Set the integration period to "long" to average out noise and maximize accuracy.

Increase "hold" and "delay" times until sweeping in both directions achieves similar results. Hysteresis in "double sweeps" usually implied times were too short. The above N-MOS drain current sweeps were achieved with a 1 second hold and 0.2 second delay times. High voltage sweeps of the Tri-Temp Hot Chuck employed 15 second hold and 1 second delay times.

Perform a "cancellation offset" directly before each low current measurement. Temporarily lift the probe tip to null out residual device leakages. Note, under the specified conditions, this assures the specified +20 fA accuracy, but not that ever femtoamp resolved in the prior sweep will be nulled.

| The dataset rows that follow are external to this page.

(* ===== verification/Rpc.v ===== *)
(** * [muduo::net::RpcChannel] and [RpcServer]
      ([3rd_party/muduo/muduo/net/protorpc/RpcChannel.{h,cc}], [RpcServer.cc], [rpc.proto])

    A channel sends requests with increasing ids, keeps what the caller gave it
    for each until the answer with that id arrives, and runs the requests of
    its peer on the registered services. The messages, services and methods of
    the program are those of the class [RpcRuntime]; what a service does with a
    request is left open: it gets a closure and runs it when it likes.

    A [Peer] is a process around one channel: the objects the channel reaches
    through pointers are on a heap, and what it does to the outside is recorded:
    the messages sent, the closures handed to services, the callbacks run. The
    [done] closures of the callers are objects too, made by [NewCallback] as
    those of the generated stubs are: [Run] deletes them. *)
From stdpp Require Import strings gmap.
From S2P Require Import Prelude MuduoBuffer.

(** ** Protobuf's services *)
Class RpcRuntime := {
  rmsg : Type;        (** [google::protobuf::Message] *)
  Service : Type;
  MethodDescriptor : Type;
  SerializeAsString : rmsg -> bytes;
  (** the result, and the message after the call *)
  ParseFromString : rmsg -> bytes -> bool * rmsg;
  rNew : rmsg -> rmsg;
  full_name : Service -> bytes;                               (** [GetDescriptor()->full_name()] *)
  FindMethodByName : Service -> bytes -> option MethodDescriptor;
  GetRequestPrototype : Service -> MethodDescriptor -> rmsg;
  GetResponsePrototype : Service -> MethodDescriptor -> rmsg;
  method_name : MethodDescriptor -> bytes;
  method_service_name : MethodDescriptor -> bytes;            (** [method->service()->full_name()] *)
}.

(** ** rpc.proto *)
Inductive MessageType := REQUEST | RESPONSE | ERROR.
Inductive RpcErrorCode := NO_ERROR | WRONG_PROTO | NO_SERVICE | NO_METHOD | INVALID_REQUEST | INVALID_RESPONSE | TIMEOUT.

#[global] Instance MessageType_eq_dec : EqDecision MessageType.
Proof. solve_decision. Defined.
#[global] Instance RpcErrorCode_eq_dec : EqDecision RpcErrorCode.
Proof. solve_decision. Defined.

Record RpcMessage := mkRpcMessage {
  m_type : MessageType;
  m_id : Z;                    (** fixed64 *)
  m_service : option bytes;
  m_method : option bytes;
  m_request : option bytes;
  m_response : option bytes;
  m_error : option RpcErrorCode;
}.

#[global] Instance RpcMessage_eq_dec : EqDecision RpcMessage.
Proof. solve_decision. Defined.

(** A field that is not set reads as its default. *)
Definition bytes_field (f : option bytes) : bytes := default [] f.

Section rpc.
Context {R : RpcRuntime}.
Implicit Types (id : Z) (l : positive).

(** ** The channel; pointers are heap addresses, [None] is [NULL] *)
Record OutstandingCall := mkOut { response : option positive; done_ : option positive }.

Record RpcChannel := mkChannel {
  conn_ : option positive;
  id_ : Z;
  outstandings_ : gmap Z OutstandingCall;
  services_ : option (gmap bytes Service);
}.

(** A call of a service: its arguments and the closure
    [NewCallback(this, &RpcChannel::doneCallback, response, id)]. *)
Record Running := mkRunning {
  r_service : Service;
  r_method : MethodDescriptor;
  r_request : rmsg;
  r_response : positive;
  r_id : Z;
}.

Record Peer := mkPeer {
  alive : bool;                        (** the channel was not deleted *)
  channel : RpcChannel;
  heap : gmap positive rmsg;           (** response objects *)
  closures : gmap positive positive;   (** [done] closures, by what they tell the user *)
  sent : list RpcMessage;              (** handed to the connection, in order *)
  running : list Running;              (** given to services, not yet finished *)
  ran : list (positive * rmsg);        (** closures [Run()] by the channel, with their response *)
}.

Definition set_channel (c : RpcChannel) (p : Peer) : Peer := mkPeer (alive p) c (heap p) (closures p) (sent p) (running p) (ran p).
Definition set_heap (hp : gmap positive rmsg) (p : Peer) : Peer := mkPeer (alive p) (channel p) hp (closures p) (sent p) (running p) (ran p).
Definition set_closures (cl : gmap positive positive) (p : Peer) : Peer := mkPeer (alive p) (channel p) (heap p) cl (sent p) (running p) (ran p).
Definition set_sent (ms : list RpcMessage) (p : Peer) : Peer := mkPeer (alive p) (channel p) (heap p) (closures p) ms (running p) (ran p).
Definition set_running (rs : list Running) (p : Peer) : Peer := mkPeer (alive p) (channel p) (heap p) (closures p) (sent p) rs (ran p).
Definition add_ran (e : positive * rmsg) (p : Peer) : Peer :=
  mkPeer (alive p) (channel p) (heap p) (closures p) (sent p) (running p) (ran p ++ [e]).

(** *** The heap: an address that is not on it is a dangling pointer *)
Definition new_object (v : rmsg) (p : Peer) : positive * Peer :=
  let l := fresh (dom (heap p)) in (l, set_heap (<[l := v]> (heap p)) p).
Definition read_object l (p : Peer) : res rmsg :=
  match heap p !! l with Some v => Ok v | None => Fail FBounds end.
Definition write_object l (v : rmsg) (p : Peer) : res Peer :=
  _ ← read_object l p; Ok (set_heap (<[l := v]> (heap p)) p).
Definition delete_object l (p : Peer) : res Peer :=
  _ ← read_object l p; Ok (set_heap (delete l (heap p)) p).

Definition new_closure (tag : positive) (p : Peer) : positive * Peer :=
  let l := fresh (dom (closures p)) in (l, set_closures (<[l := tag]> (closures p)) p).
Definition delete_closure l (p : Peer) : res Peer :=
  match closures p !! l with Some _ => Ok (set_closures (delete l (closures p)) p) | None => Fail FBounds end.
(** [done->Run()] tells the user, and deletes the closure. *)
Definition Run l (v : rmsg) (p : Peer) : res Peer :=
  match closures p !! l with
  | Some tag => delete_closure l (add_ran (tag, v) p)
  | None => Fail FBounds
  end.

(** [this] *)
Definition this_channel (p : Peer) : res RpcChannel := if alive p then Ok (channel p) else Fail FBounds.

(** ** Constructors and setters *)
Definition RpcChannel_default : RpcChannel := mkChannel None 0 ∅ None.
Definition RpcChannel_ctor (conn : positive) : RpcChannel := mkChannel (Some conn) 0 ∅ None.
Definition setConnection (conn : positive) (c : RpcChannel) : RpcChannel :=
  mkChannel (Some conn) (id_ c) (outstandings_ c) (services_ c).
Definition setServices (services : gmap bytes Service) (c : RpcChannel) : RpcChannel :=
  mkChannel (conn_ c) (id_ c) (outstandings_ c) (Some services).

(** [codec_.send(conn_, message)]: the message goes to the connection. *)
Definition codec_send (m : RpcMessage) (p : Peer) : res Peer :=
  c ← this_channel p;
  match conn_ c with
  | None => Fail FBounds
  | Some _ => Ok (set_sent (sent p ++ [m]) p)
  end.

(** ** [CallMethod], in the pieces that other threads can come between *)
Definition request_message id (method : MethodDescriptor) (request : rmsg) : RpcMessage :=
  mkRpcMessage REQUEST (uint64 id) (Some (method_service_name method)) (Some (method_name method))
    (Some (SerializeAsString request)) None None.

(** [id_.incrementAndGet()] *)
Definition next_id (p : Peer) : res (Z * Peer) :=
  c ← this_channel p;
  let id := int64 (id_ c + 1) in
  Ok (id, set_channel (mkChannel (conn_ c) id (outstandings_ c) (services_ c)) p).

(** The block with the lock. *)
Definition store_call id (out : OutstandingCall) (p : Peer) : res Peer :=
  c ← this_channel p;
  Ok (set_channel (mkChannel (conn_ c) (id_ c) (<[id := out]> (outstandings_ c)) (services_ c)) p).

Definition CallMethod (method : MethodDescriptor) (request : rmsg) (resp done : option positive) (p : Peer) : res Peer :=
  '(id, p) ← next_id p;
  let message := request_message id method request in
  p ← store_call id (mkOut resp done) p;
  codec_send message p.

(** ** [onRpcMessage] *)

(** Look the call up and erase it, with the lock. *)
Definition take_call id (p : Peer) : res (OutstandingCall * Peer) :=
  c ← this_channel p;
  match outstandings_ c !! id with
  | Some out => Ok (out, set_channel (mkChannel (conn_ c) (id_ c) (delete id (outstandings_ c)) (services_ c)) p)
  | None => Ok (mkOut None None, p)
  end.

Definition has_response (m : RpcMessage) : bool := bool_decide (is_Some (m_response m)).
Definition has_error (m : RpcMessage) : bool := bool_decide (is_Some (m_error m)).

(** What [ParseFromString] makes of the caller's response object; its result is
    not looked at. *)
Definition filled (v : rmsg) (m : RpcMessage) : rmsg :=
  if has_response m then (ParseFromString v (bytes_field (m_response m))).2 else v.

Definition onResponse (message : RpcMessage) (p : Peer) : res Peer :=
  let id := int64 (m_id message) in
  assert_ (has_response message || has_error message);;
  '(out, p) ← take_call id p;
  match response out with
  | None => Ok p
  | Some d =>
      v ← read_object d p;
      p ← write_object d (filled v message) p;
      p ← match done_ out with Some k => Run k (filled v message) p | None => Ok p end;
      delete_object d p
  end.

(** The branches up to the call of the service. *)
Definition dispatch (services : option (gmap bytes Service)) (message : RpcMessage)
    : RpcErrorCode + Service * MethodDescriptor * rmsg :=
  match services with
  | None => inl NO_SERVICE
  | Some services =>
      match services !! bytes_field (m_service message) with
      | None => inl NO_SERVICE
      | Some service =>
          match FindMethodByName service (bytes_field (m_method message)) with
          | None => inl NO_METHOD
          | Some method =>
              let '(ok, request) := ParseFromString (rNew (GetRequestPrototype service method)) (bytes_field (m_request message)) in
              if (ok : bool) then inr (service, method, request) else inl INVALID_REQUEST
          end
      end
  end.

Definition error_message id (error : RpcErrorCode) : RpcMessage :=
  mkRpcMessage RESPONSE id None None None None (Some error).

(** The service gets the request and the closure. One that runs the closure
    before it returns does so right after this step. *)
Definition onRequest (message : RpcMessage) (p : Peer) : res Peer :=
  c ← this_channel p;
  match dispatch (services_ c) message with
  | inr (service, method, request) =>
      let '(resp, p) := new_object (rNew (GetResponsePrototype service method)) p in
      let id := int64 (m_id message) in
      Ok (set_running (running p ++ [mkRunning service method request resp id]) p)
  | inl error => codec_send (error_message (m_id message) error) p
  end.

Definition onRpcMessage (conn : positive) (message : RpcMessage) (p : Peer) : res Peer :=
  c ← this_channel p;
  assert_ (bool_decide (Some conn = conn_ c));;
  match m_type message with
  | RESPONSE => onResponse message p
  | REQUEST => onRequest message p
  | ERROR => Ok p
  end.

(** ** [doneCallback], run by a service *)
Definition response_message id (resp : rmsg) : RpcMessage :=
  mkRpcMessage RESPONSE (uint64 id) None None None (Some (SerializeAsString resp)) None.

Definition doneCallback (resp : positive) id (p : Peer) : res Peer :=
  v ← read_object resp p;
  p ← codec_send (response_message id v) p;
  delete_object resp p.

(** A service stores its answer in the response object and runs the closure. *)
Definition service_done (i : nat) (v : rmsg) (p : Peer) : option (res Peer) :=
  r ← running p !! i;
  Some (p ← write_object (r_response r) v p;
        doneCallback (r_response r) (r_id r) (set_running (delete i (running p)) p)).

(** ** The destructor *)
Fixpoint delete_calls (outs : list OutstandingCall) (p : Peer) : res Peer :=
  match outs with
  | [] => Ok p
  | out :: outs =>
      p ← match response out with None => Ok p | Some d => delete_object d p end;
      p ← match done_ out with None => Ok p | Some k => delete_closure k p end;
      delete_calls outs p
  end.

Definition RpcChannel_dtor (p : Peer) : res Peer :=
  c ← this_channel p;
  p ← delete_calls (map_to_list (outstandings_ c)).*2 p;
  Ok (mkPeer false (channel p) (heap p) (closures p) (sent p) (running p) (ran p)).

(** ** [RpcServer] *)
Definition registerService (service : Service) (services : gmap bytes Service) : gmap bytes Service :=
  <[full_name service := service]> services.

(** [onConnection] for one connection, whose context holds the channel: a new
    one when it is up, none when it is down. The channel gets the address of
    the map of services; the services are registered before the server starts. *)
Definition onConnection (services : gmap bytes Service) (conn : positive) (connected : bool) (p : Peer) : res Peer :=
  if connected then Ok (mkPeer true (setServices services (RpcChannel_ctor conn)) (heap p) (closures p) (sent p) (running p) (ran p))
  else RpcChannel_dtor p.
End rpc.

By experimentation, find minimum delay and hold times needed for good results. Use these settings to minimize measurement time, thereby reducing the opportunity for instrument drift. To illustrate, compare the sweeps of Figure 1 with Figure 6 below. Settings were similar except that the latter plot contains 12 times as many steps. The resultant 6 minute (vs. 30 second) sweep time reveals the additional drift and noise encountered as execution time increases. (Note, in both cases the HP 4156A was well within its spec.)

Some Device Issues

If results are inconsistent, be aware device or wafer level issues may be the root cause:

To evaluate dual well CMOS, control both well potentials to avoid small currents which can flow as floating structures charge and discharge.

Bias active (amplifying) devices to keep gains low, minimizing the possibilities of oscillation. Note analyzer filtering and integration (averaging) functions could easily mask this condition.

Over stressed or ESD damaged devices can exhibit unstable leakages; again filtering and integration could also mask this problem.